#### What is needed
For every record here, output an exact copy.

───── Information given

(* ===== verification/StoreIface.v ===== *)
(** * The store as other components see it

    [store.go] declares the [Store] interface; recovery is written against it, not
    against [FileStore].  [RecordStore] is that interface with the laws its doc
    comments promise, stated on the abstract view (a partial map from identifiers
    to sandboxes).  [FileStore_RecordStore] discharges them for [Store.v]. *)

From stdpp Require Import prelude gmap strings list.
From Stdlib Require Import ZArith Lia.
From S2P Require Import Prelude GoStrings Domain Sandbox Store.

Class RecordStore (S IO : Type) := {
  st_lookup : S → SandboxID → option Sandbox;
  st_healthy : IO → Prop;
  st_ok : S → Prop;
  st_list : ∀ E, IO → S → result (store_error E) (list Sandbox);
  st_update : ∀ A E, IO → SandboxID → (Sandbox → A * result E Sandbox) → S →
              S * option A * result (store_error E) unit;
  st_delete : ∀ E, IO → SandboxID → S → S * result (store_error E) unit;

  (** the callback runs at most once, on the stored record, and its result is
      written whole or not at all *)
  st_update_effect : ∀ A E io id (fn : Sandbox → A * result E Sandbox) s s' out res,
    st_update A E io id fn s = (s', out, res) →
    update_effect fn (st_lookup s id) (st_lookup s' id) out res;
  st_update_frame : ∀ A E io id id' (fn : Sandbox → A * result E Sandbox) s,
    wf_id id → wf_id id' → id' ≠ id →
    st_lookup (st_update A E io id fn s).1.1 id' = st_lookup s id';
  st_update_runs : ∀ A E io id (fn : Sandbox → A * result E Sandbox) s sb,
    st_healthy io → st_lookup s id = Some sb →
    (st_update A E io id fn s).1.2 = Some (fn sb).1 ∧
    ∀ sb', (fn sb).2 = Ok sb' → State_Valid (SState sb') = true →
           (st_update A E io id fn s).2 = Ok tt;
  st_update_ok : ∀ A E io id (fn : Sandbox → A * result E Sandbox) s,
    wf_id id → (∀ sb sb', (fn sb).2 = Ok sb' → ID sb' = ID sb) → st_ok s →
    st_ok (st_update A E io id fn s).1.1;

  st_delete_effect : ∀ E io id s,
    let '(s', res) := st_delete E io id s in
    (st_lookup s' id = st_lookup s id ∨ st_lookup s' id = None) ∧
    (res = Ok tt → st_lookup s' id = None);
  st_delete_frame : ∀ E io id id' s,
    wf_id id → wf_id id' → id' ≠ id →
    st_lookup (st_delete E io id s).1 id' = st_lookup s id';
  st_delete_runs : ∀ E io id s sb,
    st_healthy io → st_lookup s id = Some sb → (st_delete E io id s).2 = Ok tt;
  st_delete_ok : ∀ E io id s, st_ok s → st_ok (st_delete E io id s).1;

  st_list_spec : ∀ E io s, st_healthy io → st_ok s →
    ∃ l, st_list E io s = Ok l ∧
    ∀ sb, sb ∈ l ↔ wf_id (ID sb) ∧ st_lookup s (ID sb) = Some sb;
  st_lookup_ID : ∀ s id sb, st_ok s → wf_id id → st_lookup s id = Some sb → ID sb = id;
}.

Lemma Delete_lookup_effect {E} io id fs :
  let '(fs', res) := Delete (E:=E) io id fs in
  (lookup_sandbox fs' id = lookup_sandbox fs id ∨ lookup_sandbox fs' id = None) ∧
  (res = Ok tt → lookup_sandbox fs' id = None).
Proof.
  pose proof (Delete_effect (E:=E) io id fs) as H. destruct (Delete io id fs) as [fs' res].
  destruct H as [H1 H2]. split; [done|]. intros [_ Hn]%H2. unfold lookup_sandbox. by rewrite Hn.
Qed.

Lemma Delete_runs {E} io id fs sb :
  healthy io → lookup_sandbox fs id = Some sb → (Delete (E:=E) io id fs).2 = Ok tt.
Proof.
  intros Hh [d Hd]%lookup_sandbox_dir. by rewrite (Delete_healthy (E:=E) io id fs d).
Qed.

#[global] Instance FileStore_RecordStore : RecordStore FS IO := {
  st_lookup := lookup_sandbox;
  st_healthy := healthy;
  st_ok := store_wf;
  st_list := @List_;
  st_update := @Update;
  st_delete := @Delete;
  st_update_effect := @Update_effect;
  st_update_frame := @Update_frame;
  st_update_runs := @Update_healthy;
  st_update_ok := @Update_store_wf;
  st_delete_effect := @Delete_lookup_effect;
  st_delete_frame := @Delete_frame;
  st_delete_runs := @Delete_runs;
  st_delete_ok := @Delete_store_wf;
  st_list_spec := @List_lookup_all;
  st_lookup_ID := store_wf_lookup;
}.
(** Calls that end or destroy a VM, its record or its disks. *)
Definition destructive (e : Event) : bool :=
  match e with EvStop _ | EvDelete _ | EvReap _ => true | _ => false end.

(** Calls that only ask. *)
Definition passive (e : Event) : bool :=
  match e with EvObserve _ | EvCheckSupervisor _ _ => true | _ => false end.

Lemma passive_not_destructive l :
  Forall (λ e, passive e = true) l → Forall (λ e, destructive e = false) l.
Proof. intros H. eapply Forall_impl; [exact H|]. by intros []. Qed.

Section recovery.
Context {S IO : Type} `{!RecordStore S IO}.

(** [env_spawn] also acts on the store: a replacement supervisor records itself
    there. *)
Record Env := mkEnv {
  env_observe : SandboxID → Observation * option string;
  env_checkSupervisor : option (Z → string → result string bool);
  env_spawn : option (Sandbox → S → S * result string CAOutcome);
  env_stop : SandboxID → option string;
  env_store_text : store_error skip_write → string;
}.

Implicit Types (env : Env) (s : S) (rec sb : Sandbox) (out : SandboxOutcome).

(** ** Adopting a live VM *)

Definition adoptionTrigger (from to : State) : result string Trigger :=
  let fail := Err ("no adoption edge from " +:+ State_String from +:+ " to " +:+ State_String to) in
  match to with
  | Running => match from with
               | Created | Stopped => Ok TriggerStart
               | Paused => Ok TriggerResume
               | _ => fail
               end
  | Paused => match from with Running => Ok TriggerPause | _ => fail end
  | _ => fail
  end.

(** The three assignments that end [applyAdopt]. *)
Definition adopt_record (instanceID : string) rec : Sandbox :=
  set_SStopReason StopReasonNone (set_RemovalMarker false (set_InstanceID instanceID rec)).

──────────

#### Solution for this problem
(* ===== verification/StoreIface.v ===== *)
(** * The store as other components see it

    [store.go] declares the [Store] interface; recovery is written against it, not
    against [FileStore].  [RecordStore] is that interface with the laws its doc
    comments promise, stated on the abstract view (a partial map from identifiers
    to sandboxes).  [FileStore_RecordStore] discharges them for [Store.v]. *)

From stdpp Require Import prelude gmap strings list.
From Stdlib Require Import ZArith Lia.
From S2P Require Import Prelude GoStrings Domain Sandbox Store.

Class RecordStore (S IO : Type) := {
  st_lookup : S → SandboxID → option Sandbox;
  st_healthy : IO → Prop;
  st_ok : S → Prop;
  st_list : ∀ E, IO → S → result (store_error E) (list Sandbox);
  st_update : ∀ A E, IO → SandboxID → (Sandbox → A * result E Sandbox) → S →
              S * option A * result (store_error E) unit;
  st_delete : ∀ E, IO → SandboxID → S → S * result (store_error E) unit;

  (** the callback runs at most once, on the stored record, and its result is
      written whole or not at all *)
  st_update_effect : ∀ A E io id (fn : Sandbox → A * result E Sandbox) s s' out res,
    st_update A E io id fn s = (s', out, res) →
    update_effect fn (st_lookup s id) (st_lookup s' id) out res;
  st_update_frame : ∀ A E io id id' (fn : Sandbox → A * result E Sandbox) s,
    wf_id id → wf_id id' → id' ≠ id →
    st_lookup (st_update A E io id fn s).1.1 id' = st_lookup s id';
  st_update_runs : ∀ A E io id (fn : Sandbox → A * result E Sandbox) s sb,
    st_healthy io → st_lookup s id = Some sb →
    (st_update A E io id fn s).1.2 = Some (fn sb).1 ∧
    ∀ sb', (fn sb).2 = Ok sb' → State_Valid (SState sb') = true →
           (st_update A E io id fn s).2 = Ok tt;
  st_update_ok : ∀ A E io id (fn : Sandbox → A * result E Sandbox) s,
    wf_id id → (∀ sb sb', (fn sb).2 = Ok sb' → ID sb' = ID sb) → st_ok s →
    st_ok (st_update A E io id fn s).1.1;

  st_delete_effect : ∀ E io id s,
    let '(s', res) := st_delete E io id s in
    (st_lookup s' id = st_lookup s id ∨ st_lookup s' id = None) ∧
    (res = Ok tt → st_lookup s' id = None);
  st_delete_frame : ∀ E io id id' s,
    wf_id id → wf_id id' → id' ≠ id →
    st_lookup (st_delete E io id s).1 id' = st_lookup s id';
  st_delete_runs : ∀ E io id s sb,
    st_healthy io → st_lookup s id = Some sb → (st_delete E io id s).2 = Ok tt;
  st_delete_ok : ∀ E io id s, st_ok s → st_ok (st_delete E io id s).1;

  st_list_spec : ∀ E io s, st_healthy io → st_ok s →
    ∃ l, st_list E io s = Ok l ∧
    ∀ sb, sb ∈ l ↔ wf_id (ID sb) ∧ st_lookup s (ID sb) = Some sb;
  st_lookup_ID : ∀ s id sb, st_ok s → wf_id id → st_lookup s id = Some sb → ID sb = id;
}.

Lemma Delete_lookup_effect {E} io id fs :
  let '(fs', res) := Delete (E:=E) io id fs in
  (lookup_sandbox fs' id = lookup_sandbox fs id ∨ lookup_sandbox fs' id = None) ∧
  (res = Ok tt → lookup_sandbox fs' id = None).
Proof.
  pose proof (Delete_effect (E:=E) io id fs) as H. destruct (Delete io id fs) as [fs' res].
  destruct H as [H1 H2]. split; [done|]. intros [_ Hn]%H2. unfold lookup_sandbox. by rewrite Hn.
Qed.

Lemma Delete_runs {E} io id fs sb :
  healthy io → lookup_sandbox fs id = Some sb → (Delete (E:=E) io id fs).2 = Ok tt.
Proof.
  intros Hh [d Hd]%lookup_sandbox_dir. by rewrite (Delete_healthy (E:=E) io id fs d).
Qed.

#[global] Instance FileStore_RecordStore : RecordStore FS IO := {
  st_lookup := lookup_sandbox;
  st_healthy := healthy;
  st_ok := store_wf;
  st_list := @List_;
  st_update := @Update;
  st_delete := @Delete;
  st_update_effect := @Update_effect;
  st_update_frame := @Update_frame;
  st_update_runs := @Update_healthy;
  st_update_ok := @Update_store_wf;
  st_delete_effect := @Delete_lookup_effect;
  st_delete_frame := @Delete_frame;
  st_delete_runs := @Delete_runs;
  st_delete_ok := @Delete_store_wf;
  st_list_spec := @List_lookup_all;
  st_lookup_ID := store_wf_lookup;
}.
(** Calls that end or destroy a VM, its record or its disks. *)
Definition destructive (e : Event) : bool :=
  match e with EvStop _ | EvDelete _ | EvReap _ => true | _ => false end.

(** Calls that only ask. *)
Definition passive (e : Event) : bool :=
  match e with EvObserve _ | EvCheckSupervisor _ _ => true | _ => false end.

Lemma passive_not_destructive l :
  Forall (λ e, passive e = true) l → Forall (λ e, destructive e = false) l.
Proof. intros H. eapply Forall_impl; [exact H|]. by intros []. Qed.

Section recovery.
Context {S IO : Type} `{!RecordStore S IO}.

(** [env_spawn] also acts on the store: a replacement supervisor records itself
    there. *)
Record Env := mkEnv {
  env_observe : SandboxID → Observation * option string;
  env_checkSupervisor : option (Z → string → result string bool);
  env_spawn : option (Sandbox → S → S * result string CAOutcome);
  env_stop : SandboxID → option string;
  env_store_text : store_error skip_write → string;
}.

Implicit Types (env : Env) (s : S) (rec sb : Sandbox) (out : SandboxOutcome).

(** ** Adopting a live VM *)

Definition adoptionTrigger (from to : State) : result string Trigger :=
  let fail := Err ("no adoption edge from " +:+ State_String from +:+ " to " +:+ State_String to) in
  match to with
  | Running => match from with
               | Created | Stopped => Ok TriggerStart
               | Paused => Ok TriggerResume
               | _ => fail
               end
  | Paused => match from with Running => Ok TriggerPause | _ => fail end
  | _ => fail
  end.

(** The three assignments that end [applyAdopt]. *)
Definition adopt_record (instanceID : string) rec : Sandbox :=
  set_SStopReason StopReasonNone (set_RemovalMarker false (set_InstanceID instanceID rec)).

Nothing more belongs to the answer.